-- Opening Marker --
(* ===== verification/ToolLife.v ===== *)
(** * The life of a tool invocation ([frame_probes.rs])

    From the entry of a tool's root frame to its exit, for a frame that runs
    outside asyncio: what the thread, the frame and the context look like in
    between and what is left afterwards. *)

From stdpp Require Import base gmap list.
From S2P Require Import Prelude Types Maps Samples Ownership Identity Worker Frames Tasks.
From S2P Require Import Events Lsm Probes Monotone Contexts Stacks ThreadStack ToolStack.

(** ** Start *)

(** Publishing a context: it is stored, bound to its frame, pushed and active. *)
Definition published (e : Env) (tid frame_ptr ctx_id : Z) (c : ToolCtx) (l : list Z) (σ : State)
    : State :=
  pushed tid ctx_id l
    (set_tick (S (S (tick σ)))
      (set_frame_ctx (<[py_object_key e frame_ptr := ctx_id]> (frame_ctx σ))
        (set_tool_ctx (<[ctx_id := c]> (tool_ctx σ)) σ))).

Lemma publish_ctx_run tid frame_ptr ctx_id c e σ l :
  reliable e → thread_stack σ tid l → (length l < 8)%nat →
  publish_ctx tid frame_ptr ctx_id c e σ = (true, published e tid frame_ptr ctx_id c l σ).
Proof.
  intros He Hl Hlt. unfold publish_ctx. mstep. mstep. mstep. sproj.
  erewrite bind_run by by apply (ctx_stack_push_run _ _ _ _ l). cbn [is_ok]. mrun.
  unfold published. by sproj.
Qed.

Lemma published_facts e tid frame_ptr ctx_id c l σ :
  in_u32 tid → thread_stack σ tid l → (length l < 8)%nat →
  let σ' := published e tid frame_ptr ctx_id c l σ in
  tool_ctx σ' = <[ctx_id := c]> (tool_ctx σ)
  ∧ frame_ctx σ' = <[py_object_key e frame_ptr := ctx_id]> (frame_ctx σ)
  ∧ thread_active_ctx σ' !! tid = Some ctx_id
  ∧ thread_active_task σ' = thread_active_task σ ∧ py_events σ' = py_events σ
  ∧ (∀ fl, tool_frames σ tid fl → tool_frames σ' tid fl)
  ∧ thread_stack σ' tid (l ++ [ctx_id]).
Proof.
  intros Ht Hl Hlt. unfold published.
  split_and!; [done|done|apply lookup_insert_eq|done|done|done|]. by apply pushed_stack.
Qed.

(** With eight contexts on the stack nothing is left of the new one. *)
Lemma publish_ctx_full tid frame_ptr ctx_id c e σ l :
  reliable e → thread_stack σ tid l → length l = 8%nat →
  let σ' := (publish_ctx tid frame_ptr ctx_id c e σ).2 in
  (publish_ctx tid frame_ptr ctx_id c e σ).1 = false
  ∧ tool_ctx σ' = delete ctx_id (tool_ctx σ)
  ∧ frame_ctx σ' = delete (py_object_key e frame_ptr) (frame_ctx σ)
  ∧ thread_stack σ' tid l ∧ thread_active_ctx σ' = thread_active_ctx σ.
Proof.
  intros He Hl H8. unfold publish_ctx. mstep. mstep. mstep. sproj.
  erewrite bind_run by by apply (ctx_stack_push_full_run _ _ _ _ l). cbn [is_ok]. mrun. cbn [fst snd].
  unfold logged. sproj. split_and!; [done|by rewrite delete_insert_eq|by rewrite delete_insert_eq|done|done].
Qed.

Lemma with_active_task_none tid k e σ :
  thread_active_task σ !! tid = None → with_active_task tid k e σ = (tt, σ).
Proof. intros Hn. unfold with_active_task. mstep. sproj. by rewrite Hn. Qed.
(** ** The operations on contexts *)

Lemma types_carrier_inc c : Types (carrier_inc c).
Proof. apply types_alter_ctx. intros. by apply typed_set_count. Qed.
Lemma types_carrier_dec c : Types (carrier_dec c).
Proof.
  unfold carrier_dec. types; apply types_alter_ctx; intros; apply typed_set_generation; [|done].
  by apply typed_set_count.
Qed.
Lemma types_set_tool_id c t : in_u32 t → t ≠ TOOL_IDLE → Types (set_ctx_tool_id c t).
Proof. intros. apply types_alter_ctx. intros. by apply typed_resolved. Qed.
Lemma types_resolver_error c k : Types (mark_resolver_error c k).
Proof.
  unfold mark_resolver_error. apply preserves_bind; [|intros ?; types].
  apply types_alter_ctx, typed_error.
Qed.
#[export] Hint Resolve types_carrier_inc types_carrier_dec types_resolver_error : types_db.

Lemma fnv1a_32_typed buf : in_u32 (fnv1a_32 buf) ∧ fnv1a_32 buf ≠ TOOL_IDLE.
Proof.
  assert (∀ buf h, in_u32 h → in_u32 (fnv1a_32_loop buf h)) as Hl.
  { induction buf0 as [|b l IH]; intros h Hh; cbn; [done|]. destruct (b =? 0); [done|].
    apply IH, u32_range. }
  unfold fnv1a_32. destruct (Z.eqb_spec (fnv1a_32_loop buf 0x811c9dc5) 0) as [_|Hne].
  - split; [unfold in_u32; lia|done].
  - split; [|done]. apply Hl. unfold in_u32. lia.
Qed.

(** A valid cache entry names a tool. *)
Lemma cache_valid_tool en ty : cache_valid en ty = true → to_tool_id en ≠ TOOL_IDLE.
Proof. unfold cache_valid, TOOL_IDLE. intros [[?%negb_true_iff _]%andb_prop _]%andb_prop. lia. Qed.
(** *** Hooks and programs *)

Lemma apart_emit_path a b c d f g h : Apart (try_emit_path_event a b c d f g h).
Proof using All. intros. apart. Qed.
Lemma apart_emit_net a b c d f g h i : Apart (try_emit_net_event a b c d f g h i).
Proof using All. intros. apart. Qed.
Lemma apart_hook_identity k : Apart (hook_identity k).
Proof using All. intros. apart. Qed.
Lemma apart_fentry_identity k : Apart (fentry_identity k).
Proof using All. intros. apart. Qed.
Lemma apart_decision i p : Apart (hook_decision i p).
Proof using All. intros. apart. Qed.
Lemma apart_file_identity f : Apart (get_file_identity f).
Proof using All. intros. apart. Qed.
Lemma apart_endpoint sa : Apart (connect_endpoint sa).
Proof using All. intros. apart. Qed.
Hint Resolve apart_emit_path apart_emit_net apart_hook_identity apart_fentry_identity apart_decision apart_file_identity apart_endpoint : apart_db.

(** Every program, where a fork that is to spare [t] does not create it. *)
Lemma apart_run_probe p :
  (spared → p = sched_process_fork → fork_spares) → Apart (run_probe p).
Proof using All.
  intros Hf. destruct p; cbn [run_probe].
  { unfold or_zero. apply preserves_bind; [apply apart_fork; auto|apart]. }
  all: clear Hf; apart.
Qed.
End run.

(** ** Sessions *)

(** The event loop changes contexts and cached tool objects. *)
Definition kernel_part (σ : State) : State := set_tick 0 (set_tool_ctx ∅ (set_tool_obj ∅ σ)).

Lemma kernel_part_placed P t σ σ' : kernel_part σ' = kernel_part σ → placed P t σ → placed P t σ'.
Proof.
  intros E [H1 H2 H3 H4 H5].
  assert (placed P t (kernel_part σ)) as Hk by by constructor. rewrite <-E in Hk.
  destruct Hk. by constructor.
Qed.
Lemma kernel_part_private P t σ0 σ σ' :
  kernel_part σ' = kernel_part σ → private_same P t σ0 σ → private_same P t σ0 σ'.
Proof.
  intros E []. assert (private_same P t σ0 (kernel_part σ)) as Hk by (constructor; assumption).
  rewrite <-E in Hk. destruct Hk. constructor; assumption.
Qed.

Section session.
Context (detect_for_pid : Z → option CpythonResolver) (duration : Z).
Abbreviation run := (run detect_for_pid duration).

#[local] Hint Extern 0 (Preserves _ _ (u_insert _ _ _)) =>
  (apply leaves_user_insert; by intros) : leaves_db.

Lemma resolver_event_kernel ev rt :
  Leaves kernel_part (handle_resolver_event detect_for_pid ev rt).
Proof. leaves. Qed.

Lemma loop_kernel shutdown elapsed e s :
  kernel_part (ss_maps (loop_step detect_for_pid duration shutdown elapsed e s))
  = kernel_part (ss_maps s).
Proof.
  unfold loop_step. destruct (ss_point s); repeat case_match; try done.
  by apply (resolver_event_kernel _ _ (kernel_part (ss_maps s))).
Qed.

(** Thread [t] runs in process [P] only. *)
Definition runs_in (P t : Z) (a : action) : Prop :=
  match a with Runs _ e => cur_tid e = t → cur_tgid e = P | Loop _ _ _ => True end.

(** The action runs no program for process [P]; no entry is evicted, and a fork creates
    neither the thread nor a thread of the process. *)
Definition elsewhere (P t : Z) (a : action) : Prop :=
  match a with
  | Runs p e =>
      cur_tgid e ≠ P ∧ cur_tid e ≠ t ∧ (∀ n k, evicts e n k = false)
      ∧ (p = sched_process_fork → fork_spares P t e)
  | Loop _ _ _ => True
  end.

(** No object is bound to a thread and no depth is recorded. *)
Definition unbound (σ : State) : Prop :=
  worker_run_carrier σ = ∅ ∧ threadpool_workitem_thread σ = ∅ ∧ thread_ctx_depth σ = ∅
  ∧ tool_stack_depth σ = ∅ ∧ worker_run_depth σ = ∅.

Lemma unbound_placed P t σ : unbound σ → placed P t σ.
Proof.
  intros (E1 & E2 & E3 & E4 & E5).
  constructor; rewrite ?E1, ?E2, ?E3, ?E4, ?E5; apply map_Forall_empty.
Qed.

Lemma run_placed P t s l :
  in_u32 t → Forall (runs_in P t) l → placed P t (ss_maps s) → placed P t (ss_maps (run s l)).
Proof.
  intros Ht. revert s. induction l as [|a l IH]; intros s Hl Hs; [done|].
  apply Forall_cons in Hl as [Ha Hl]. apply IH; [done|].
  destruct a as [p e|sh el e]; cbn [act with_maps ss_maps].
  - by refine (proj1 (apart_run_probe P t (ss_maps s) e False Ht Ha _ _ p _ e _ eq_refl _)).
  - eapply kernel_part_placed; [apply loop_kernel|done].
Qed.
-- Closing Marker --
*EXERCISE GOAL*
Identify the lines of the entries containing the string "mrun". Copy each such line.

*EXERCISE ANSWER*
  erewrite bind_run by by apply (ctx_stack_push_run _ _ _ _ l). cbn [is_ok]. mrun.
  erewrite bind_run by by apply (ctx_stack_push_full_run _ _ _ _ l). cbn [is_ok]. mrun. cbn [fst snd].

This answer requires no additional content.